***** DATA SECTION
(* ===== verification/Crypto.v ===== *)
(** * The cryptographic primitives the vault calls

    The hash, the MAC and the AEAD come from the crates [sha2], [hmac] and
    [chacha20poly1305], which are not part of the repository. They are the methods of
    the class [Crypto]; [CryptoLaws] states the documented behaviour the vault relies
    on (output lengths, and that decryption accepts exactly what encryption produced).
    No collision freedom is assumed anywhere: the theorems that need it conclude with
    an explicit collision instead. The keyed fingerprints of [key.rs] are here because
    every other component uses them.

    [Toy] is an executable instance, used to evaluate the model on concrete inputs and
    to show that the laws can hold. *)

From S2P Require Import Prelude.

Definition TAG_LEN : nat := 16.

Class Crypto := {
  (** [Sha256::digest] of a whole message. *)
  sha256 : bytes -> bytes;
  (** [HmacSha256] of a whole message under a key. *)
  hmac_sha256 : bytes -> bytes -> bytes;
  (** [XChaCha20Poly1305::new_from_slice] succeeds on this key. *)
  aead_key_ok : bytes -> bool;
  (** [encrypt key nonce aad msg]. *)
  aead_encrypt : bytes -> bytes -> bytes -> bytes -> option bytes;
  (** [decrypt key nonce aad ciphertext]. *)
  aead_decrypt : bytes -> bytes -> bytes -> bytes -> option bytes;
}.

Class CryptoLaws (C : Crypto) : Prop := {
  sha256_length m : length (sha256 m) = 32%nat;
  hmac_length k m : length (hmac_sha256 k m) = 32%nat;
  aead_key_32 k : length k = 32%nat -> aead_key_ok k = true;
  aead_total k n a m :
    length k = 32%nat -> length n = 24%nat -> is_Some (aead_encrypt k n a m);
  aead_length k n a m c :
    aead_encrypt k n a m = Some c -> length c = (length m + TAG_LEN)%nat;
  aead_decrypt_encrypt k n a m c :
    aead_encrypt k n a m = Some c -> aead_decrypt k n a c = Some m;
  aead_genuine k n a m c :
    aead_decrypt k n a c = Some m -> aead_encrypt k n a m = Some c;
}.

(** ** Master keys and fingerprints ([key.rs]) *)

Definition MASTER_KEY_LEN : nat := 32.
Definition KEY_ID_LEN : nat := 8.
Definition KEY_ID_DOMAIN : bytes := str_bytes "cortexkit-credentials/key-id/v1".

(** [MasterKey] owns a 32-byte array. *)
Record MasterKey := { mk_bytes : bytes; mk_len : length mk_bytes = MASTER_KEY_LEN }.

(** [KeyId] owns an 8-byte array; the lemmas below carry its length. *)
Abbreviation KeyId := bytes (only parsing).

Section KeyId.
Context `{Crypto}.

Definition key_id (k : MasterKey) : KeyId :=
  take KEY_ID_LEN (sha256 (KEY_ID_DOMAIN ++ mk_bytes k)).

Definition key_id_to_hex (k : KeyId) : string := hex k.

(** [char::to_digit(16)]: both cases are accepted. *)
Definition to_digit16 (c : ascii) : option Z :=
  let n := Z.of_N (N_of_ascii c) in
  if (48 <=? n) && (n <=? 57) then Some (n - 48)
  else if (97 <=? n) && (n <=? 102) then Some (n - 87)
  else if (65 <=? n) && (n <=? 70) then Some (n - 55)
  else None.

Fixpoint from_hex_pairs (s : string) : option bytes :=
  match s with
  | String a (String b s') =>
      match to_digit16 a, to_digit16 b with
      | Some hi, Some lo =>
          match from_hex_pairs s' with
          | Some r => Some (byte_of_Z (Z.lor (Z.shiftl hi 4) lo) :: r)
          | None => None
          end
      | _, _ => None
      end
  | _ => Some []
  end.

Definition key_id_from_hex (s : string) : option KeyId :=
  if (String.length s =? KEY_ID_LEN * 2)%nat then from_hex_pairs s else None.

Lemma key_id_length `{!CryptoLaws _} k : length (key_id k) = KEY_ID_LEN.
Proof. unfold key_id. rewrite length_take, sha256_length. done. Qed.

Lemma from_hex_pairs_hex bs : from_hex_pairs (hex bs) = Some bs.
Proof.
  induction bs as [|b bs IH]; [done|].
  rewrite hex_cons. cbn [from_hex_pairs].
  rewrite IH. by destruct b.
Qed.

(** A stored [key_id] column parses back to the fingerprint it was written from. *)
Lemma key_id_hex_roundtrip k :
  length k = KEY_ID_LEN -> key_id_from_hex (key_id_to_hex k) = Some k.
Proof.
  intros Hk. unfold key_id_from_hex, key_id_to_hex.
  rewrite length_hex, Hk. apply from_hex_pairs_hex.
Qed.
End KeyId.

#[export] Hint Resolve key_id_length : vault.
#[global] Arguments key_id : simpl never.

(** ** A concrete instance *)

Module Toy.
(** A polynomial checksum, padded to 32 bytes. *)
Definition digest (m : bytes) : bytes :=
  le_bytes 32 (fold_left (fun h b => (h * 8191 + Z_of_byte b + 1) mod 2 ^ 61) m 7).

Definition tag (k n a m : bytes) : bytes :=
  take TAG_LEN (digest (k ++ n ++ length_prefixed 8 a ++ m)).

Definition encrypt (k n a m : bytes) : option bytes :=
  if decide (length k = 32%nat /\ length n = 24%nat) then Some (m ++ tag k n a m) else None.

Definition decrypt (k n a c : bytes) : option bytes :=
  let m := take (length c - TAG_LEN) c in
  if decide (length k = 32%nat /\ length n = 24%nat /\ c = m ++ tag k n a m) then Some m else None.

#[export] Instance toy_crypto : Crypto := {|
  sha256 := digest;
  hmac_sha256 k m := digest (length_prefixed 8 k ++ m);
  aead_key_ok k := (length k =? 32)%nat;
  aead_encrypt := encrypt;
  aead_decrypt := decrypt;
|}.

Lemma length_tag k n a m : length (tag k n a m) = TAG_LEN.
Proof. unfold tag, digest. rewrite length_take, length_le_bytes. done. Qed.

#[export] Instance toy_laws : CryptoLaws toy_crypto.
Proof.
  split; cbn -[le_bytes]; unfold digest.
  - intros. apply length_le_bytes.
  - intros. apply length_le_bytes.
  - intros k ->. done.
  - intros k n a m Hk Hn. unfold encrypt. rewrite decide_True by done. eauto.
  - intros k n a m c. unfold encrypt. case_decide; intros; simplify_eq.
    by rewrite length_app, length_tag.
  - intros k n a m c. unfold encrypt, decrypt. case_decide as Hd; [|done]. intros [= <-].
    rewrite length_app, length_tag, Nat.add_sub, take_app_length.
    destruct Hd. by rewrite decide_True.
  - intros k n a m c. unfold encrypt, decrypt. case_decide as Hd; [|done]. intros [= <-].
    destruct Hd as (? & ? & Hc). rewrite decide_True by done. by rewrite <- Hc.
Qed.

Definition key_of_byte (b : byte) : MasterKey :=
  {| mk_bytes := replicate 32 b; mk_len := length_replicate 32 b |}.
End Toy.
**********
***** DATA SECTION
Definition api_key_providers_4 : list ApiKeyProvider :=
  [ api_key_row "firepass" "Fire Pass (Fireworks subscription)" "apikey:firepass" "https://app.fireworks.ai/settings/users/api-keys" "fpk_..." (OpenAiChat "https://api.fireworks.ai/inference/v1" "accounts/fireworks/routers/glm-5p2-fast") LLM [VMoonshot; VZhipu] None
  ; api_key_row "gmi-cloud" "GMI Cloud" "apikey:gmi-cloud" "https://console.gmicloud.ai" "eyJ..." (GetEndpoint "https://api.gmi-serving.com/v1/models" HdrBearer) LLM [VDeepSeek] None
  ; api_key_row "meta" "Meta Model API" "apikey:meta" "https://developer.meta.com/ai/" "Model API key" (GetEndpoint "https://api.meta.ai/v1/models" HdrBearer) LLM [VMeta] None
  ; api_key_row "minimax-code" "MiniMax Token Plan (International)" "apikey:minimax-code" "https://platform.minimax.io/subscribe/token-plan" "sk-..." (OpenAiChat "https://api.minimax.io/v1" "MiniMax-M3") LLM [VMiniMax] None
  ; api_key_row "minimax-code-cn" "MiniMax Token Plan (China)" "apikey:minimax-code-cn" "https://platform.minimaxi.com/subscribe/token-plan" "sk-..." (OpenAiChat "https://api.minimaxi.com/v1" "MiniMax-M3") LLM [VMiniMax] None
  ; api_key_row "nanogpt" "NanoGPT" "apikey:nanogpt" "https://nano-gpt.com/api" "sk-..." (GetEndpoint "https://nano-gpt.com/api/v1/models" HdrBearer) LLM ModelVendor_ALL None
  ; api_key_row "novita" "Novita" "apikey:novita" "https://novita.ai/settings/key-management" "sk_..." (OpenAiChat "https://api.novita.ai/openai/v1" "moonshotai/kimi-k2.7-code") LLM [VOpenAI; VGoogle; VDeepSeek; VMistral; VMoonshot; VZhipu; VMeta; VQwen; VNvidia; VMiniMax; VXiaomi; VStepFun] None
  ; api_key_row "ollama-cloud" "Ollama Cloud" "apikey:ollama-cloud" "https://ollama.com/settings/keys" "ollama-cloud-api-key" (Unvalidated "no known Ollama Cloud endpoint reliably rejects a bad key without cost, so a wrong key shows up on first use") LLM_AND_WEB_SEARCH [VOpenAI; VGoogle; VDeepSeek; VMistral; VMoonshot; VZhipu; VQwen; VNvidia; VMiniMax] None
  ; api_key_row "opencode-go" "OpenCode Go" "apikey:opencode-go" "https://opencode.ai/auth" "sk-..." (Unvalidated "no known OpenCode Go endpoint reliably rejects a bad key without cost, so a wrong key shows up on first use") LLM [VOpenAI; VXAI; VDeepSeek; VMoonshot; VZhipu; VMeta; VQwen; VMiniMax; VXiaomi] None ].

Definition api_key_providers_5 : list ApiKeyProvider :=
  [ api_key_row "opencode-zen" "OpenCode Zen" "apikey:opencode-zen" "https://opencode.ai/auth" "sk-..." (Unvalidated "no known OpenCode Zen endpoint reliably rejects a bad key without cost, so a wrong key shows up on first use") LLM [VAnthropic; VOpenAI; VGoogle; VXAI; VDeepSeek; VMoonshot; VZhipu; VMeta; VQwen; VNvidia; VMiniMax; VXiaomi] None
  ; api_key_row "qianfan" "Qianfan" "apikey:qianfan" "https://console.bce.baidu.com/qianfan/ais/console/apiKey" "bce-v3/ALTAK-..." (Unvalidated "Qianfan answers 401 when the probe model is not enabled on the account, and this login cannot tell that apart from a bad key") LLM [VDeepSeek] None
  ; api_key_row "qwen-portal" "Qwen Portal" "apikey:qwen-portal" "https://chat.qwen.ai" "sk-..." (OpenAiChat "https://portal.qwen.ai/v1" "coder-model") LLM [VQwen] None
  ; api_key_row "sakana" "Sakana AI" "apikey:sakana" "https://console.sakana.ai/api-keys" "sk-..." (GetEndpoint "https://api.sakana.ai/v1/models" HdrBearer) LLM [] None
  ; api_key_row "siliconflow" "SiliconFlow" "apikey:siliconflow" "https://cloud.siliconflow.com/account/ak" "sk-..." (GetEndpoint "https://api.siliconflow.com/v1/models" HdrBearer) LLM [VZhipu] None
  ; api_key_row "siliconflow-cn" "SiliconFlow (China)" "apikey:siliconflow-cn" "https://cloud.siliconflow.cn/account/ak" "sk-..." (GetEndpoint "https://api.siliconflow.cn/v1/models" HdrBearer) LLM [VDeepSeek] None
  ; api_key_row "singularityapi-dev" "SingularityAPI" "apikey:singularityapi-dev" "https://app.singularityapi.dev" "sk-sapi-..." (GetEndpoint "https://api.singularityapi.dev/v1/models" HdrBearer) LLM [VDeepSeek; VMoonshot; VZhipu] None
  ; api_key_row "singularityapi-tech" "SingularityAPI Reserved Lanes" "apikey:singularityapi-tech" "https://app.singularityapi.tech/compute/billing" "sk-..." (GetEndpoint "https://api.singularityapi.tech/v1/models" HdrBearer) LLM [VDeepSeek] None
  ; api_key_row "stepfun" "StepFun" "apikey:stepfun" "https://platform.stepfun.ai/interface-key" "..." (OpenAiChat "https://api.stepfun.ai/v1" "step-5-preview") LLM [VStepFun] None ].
**********
Among the entries above, find the line with "Definition api_key_providers_5 : list" and the line with "VNvidia; VMiniMax; VXiaomi] None"; give again exactly these two lines and all lines between them.

Definition api_key_providers_5 : list ApiKeyProvider :=
  [ api_key_row "opencode-zen" "OpenCode Zen" "apikey:opencode-zen" "https://opencode.ai/auth" "sk-..." (Unvalidated "no known OpenCode Zen endpoint reliably rejects a bad key without cost, so a wrong key shows up on first use") LLM [VAnthropic; VOpenAI; VGoogle; VXAI; VDeepSeek; VMoonshot; VZhipu; VMeta; VQwen; VNvidia; VMiniMax; VXiaomi] None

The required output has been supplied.